Problem statement — Only the lines from the top of the data through the line with "answers their queries" should be repeated, each exactly as written.

Material shown —
——————
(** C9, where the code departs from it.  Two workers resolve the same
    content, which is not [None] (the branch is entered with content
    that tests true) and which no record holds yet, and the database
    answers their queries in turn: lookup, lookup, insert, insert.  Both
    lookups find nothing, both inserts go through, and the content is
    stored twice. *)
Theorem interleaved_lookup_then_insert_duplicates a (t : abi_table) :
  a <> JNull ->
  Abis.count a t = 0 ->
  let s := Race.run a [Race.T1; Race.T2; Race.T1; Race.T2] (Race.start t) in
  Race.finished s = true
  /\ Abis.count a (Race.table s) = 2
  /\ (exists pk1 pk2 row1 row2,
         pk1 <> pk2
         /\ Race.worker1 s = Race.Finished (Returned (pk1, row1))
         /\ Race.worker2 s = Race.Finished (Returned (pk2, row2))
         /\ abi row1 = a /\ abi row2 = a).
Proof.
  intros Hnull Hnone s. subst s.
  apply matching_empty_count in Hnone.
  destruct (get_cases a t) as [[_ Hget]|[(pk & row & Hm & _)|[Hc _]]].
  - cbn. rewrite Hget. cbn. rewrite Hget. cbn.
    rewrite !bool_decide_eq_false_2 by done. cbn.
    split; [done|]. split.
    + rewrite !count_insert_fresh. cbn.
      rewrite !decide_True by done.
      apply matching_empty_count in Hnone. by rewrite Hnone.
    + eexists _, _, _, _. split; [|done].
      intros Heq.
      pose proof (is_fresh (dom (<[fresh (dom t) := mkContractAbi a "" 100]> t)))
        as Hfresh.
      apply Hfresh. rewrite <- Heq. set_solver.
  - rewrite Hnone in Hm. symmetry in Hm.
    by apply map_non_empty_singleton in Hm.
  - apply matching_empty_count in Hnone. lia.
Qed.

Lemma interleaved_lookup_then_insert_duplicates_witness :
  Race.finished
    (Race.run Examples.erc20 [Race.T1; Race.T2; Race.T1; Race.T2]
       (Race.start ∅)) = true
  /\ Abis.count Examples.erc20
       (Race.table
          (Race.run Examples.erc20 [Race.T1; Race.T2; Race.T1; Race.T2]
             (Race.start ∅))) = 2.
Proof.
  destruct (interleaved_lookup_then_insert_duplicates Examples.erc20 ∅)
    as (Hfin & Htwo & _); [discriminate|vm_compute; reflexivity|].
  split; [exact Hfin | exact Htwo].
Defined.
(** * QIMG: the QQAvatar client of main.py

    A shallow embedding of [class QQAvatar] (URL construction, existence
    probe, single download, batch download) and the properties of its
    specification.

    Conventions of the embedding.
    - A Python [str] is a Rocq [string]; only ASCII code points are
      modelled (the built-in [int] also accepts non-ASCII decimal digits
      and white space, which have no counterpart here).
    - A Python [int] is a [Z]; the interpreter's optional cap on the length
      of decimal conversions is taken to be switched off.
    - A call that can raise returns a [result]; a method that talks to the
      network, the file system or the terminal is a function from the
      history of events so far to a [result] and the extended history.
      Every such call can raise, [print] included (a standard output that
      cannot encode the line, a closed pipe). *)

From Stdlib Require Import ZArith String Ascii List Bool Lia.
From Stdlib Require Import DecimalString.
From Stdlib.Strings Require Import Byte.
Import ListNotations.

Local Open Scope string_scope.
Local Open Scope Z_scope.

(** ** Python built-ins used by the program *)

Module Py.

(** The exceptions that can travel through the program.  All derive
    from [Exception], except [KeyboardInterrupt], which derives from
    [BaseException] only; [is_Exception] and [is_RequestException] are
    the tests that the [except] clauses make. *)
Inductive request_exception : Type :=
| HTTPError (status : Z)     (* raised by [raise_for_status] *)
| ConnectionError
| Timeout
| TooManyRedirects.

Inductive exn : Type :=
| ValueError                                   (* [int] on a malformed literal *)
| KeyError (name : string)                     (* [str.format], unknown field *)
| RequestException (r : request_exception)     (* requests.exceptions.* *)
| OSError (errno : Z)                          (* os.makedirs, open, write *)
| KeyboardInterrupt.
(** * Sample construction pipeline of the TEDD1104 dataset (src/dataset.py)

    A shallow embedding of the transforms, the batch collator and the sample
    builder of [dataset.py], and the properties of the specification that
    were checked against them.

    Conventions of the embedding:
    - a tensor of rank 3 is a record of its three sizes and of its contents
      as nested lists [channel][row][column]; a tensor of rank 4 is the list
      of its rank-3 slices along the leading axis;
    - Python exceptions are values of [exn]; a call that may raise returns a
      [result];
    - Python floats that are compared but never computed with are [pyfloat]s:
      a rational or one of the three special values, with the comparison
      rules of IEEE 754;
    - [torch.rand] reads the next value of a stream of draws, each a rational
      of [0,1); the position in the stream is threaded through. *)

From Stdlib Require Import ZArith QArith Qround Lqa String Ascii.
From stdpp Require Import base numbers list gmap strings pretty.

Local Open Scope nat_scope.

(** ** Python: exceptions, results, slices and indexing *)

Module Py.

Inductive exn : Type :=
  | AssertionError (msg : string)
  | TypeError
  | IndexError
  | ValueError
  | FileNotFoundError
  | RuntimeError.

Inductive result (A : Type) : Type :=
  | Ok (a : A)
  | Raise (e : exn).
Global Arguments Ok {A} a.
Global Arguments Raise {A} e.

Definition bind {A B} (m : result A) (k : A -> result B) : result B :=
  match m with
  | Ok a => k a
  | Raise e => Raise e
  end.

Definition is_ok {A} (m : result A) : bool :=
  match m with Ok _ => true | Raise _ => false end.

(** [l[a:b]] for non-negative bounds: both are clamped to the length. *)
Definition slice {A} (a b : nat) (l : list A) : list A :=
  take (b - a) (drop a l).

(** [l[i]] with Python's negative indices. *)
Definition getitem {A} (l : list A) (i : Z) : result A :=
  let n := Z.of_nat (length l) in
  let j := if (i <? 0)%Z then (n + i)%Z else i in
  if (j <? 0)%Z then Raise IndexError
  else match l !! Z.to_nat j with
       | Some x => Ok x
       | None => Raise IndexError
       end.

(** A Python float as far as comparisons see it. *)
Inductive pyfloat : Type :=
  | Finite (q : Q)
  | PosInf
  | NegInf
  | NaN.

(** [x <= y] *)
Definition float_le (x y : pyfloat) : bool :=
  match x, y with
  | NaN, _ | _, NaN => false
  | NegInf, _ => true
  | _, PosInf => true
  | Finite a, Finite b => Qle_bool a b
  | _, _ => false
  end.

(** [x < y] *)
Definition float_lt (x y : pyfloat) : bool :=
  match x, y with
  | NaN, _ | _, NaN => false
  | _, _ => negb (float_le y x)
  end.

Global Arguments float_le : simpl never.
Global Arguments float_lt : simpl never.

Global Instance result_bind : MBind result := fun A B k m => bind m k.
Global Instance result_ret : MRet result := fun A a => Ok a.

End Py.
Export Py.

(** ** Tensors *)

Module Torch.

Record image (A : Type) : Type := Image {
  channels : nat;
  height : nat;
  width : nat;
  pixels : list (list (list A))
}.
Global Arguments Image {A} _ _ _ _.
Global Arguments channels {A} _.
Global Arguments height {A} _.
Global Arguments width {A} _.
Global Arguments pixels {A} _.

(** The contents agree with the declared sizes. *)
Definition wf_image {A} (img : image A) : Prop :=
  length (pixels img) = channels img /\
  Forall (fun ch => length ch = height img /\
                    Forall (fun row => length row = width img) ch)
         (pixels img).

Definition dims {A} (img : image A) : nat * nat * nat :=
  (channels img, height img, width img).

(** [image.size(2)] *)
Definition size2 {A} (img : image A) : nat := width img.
——————
Result for this exercise —
(** C9, where the code departs from it.  Two workers resolve the same
    content, which is not [None] (the branch is entered with content
    that tests true) and which no record holds yet, and the database
    answers their queries in turn: lookup, lookup, insert, insert.  Both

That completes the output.